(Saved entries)
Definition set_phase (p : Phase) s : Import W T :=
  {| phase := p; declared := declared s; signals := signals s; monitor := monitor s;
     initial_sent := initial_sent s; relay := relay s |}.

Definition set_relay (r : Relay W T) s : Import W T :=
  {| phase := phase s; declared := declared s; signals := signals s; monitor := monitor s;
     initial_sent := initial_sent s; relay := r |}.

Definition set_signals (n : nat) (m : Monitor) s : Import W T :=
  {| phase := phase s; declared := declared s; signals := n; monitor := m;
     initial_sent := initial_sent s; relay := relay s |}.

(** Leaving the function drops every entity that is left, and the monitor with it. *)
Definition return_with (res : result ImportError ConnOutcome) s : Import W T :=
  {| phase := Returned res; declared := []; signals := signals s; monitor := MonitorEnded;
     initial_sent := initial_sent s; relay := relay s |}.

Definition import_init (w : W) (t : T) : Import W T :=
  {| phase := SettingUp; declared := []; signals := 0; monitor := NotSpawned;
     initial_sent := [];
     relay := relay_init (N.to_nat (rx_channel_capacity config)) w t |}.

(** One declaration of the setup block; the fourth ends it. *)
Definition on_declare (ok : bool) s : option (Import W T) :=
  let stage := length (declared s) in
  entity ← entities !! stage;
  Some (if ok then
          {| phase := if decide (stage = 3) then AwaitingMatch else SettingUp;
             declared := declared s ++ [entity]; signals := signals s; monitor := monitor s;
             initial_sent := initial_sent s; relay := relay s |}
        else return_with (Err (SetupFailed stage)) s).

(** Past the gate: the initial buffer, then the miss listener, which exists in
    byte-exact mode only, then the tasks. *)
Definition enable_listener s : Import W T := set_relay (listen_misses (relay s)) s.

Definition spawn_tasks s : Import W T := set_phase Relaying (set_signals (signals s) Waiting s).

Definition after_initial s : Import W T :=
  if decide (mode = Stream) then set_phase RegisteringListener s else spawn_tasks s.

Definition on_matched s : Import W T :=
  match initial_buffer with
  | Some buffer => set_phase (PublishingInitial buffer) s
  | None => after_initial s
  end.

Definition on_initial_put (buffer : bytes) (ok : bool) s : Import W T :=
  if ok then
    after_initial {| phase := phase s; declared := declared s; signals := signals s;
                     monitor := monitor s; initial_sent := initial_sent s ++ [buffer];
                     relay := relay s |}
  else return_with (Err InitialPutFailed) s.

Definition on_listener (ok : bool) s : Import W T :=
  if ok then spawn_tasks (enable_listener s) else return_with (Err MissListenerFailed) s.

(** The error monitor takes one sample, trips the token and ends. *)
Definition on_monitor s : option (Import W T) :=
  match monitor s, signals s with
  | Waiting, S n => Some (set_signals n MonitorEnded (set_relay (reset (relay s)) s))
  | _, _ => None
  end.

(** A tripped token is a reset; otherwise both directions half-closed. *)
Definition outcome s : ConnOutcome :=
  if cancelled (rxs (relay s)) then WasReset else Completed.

---

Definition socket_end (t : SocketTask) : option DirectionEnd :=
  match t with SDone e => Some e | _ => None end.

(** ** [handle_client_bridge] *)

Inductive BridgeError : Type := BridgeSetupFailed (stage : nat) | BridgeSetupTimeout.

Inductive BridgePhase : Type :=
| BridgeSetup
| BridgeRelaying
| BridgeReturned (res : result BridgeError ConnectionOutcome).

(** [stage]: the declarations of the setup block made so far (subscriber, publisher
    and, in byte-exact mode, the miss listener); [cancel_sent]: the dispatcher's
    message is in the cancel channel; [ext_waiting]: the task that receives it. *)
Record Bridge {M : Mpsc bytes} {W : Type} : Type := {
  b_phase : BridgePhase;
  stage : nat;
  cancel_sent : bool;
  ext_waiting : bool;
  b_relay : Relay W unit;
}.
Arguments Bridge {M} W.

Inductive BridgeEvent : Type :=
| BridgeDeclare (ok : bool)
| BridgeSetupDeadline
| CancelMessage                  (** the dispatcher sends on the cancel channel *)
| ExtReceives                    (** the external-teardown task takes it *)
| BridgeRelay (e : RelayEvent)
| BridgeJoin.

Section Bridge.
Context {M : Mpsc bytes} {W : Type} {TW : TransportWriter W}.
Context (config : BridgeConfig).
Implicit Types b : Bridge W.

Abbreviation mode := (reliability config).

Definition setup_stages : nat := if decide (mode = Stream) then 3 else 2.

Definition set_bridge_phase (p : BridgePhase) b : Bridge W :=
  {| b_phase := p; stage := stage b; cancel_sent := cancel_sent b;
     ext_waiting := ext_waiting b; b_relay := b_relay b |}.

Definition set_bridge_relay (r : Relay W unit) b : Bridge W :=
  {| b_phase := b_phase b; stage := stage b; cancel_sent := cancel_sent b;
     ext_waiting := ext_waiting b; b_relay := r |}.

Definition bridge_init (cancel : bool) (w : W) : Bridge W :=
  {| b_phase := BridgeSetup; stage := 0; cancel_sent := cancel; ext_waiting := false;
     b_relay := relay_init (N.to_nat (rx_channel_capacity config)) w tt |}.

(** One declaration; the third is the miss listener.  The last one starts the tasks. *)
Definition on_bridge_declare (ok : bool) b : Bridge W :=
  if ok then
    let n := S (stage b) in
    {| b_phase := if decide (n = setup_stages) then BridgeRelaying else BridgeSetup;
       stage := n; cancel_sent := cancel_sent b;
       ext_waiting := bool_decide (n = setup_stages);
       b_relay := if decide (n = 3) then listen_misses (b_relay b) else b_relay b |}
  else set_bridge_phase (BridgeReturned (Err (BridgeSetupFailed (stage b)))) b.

==

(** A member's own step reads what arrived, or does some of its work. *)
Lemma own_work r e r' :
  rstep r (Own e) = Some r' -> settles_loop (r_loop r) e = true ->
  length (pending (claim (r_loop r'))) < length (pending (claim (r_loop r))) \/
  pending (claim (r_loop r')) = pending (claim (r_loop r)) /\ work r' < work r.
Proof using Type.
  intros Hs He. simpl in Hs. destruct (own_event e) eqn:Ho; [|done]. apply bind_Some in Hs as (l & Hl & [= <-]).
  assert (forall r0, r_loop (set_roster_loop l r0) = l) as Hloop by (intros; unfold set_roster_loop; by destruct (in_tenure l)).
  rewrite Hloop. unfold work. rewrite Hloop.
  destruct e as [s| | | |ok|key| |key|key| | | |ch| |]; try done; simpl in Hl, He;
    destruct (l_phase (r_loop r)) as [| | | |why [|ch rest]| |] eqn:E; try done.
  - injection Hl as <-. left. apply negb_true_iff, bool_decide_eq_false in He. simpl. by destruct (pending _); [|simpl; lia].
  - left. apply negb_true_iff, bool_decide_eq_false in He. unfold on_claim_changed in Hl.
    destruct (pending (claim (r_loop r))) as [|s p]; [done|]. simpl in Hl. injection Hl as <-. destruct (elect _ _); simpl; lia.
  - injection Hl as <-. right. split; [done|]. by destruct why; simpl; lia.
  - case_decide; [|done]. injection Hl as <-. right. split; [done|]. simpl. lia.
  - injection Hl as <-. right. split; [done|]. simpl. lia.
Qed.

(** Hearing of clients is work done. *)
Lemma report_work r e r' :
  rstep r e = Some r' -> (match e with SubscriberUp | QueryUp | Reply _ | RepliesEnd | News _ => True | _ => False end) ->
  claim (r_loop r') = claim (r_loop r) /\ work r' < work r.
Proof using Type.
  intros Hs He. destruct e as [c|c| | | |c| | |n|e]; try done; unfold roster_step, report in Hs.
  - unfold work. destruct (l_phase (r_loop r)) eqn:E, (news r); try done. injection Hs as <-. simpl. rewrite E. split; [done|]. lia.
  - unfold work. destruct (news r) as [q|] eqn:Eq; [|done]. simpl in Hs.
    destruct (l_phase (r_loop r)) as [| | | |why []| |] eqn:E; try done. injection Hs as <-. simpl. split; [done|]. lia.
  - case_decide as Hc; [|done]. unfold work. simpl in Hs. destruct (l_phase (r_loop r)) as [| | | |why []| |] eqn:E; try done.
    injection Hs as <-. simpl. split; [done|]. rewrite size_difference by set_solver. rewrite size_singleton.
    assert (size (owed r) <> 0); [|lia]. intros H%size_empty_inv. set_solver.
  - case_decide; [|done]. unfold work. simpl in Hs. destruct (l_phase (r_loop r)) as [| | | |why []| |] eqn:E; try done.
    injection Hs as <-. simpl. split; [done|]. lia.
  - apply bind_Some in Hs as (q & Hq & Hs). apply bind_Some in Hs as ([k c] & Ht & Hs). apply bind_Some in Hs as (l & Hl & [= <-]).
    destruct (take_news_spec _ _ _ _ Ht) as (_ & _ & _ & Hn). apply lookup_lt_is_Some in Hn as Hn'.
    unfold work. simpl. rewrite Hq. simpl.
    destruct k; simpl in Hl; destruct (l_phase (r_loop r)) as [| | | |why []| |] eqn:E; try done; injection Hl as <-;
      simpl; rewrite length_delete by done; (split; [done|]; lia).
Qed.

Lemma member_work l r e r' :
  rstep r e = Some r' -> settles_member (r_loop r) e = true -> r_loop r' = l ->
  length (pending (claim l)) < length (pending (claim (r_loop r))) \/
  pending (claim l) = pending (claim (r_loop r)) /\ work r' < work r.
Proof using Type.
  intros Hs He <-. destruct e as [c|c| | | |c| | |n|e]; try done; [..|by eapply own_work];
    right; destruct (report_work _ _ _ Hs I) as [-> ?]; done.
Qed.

## Problem statement:
Repeat exactly the lines above from the one with "initial_sent := [];" up to and including the one with "Definition enable_listener s". No other line belongs in the reply.

## Answer:
     initial_sent := [];
     relay := relay_init (N.to_nat (rx_channel_capacity config)) w t |}.

(** One declaration of the setup block; the fourth ends it. *)
Definition on_declare (ok : bool) s : option (Import W T) :=
  let stage := length (declared s) in
  entity ← entities !! stage;
  Some (if ok then
          {| phase := if decide (stage = 3) then AwaitingMatch else SettingUp;
             declared := declared s ++ [entity]; signals := signals s; monitor := monitor s;
             initial_sent := initial_sent s; relay := relay s |}
        else return_with (Err (SetupFailed stage)) s).

(** Past the gate: the initial buffer, then the miss listener, which exists in
    byte-exact mode only, then the tasks. *)
Definition enable_listener s : Import W T := set_relay (listen_misses (relay s)) s.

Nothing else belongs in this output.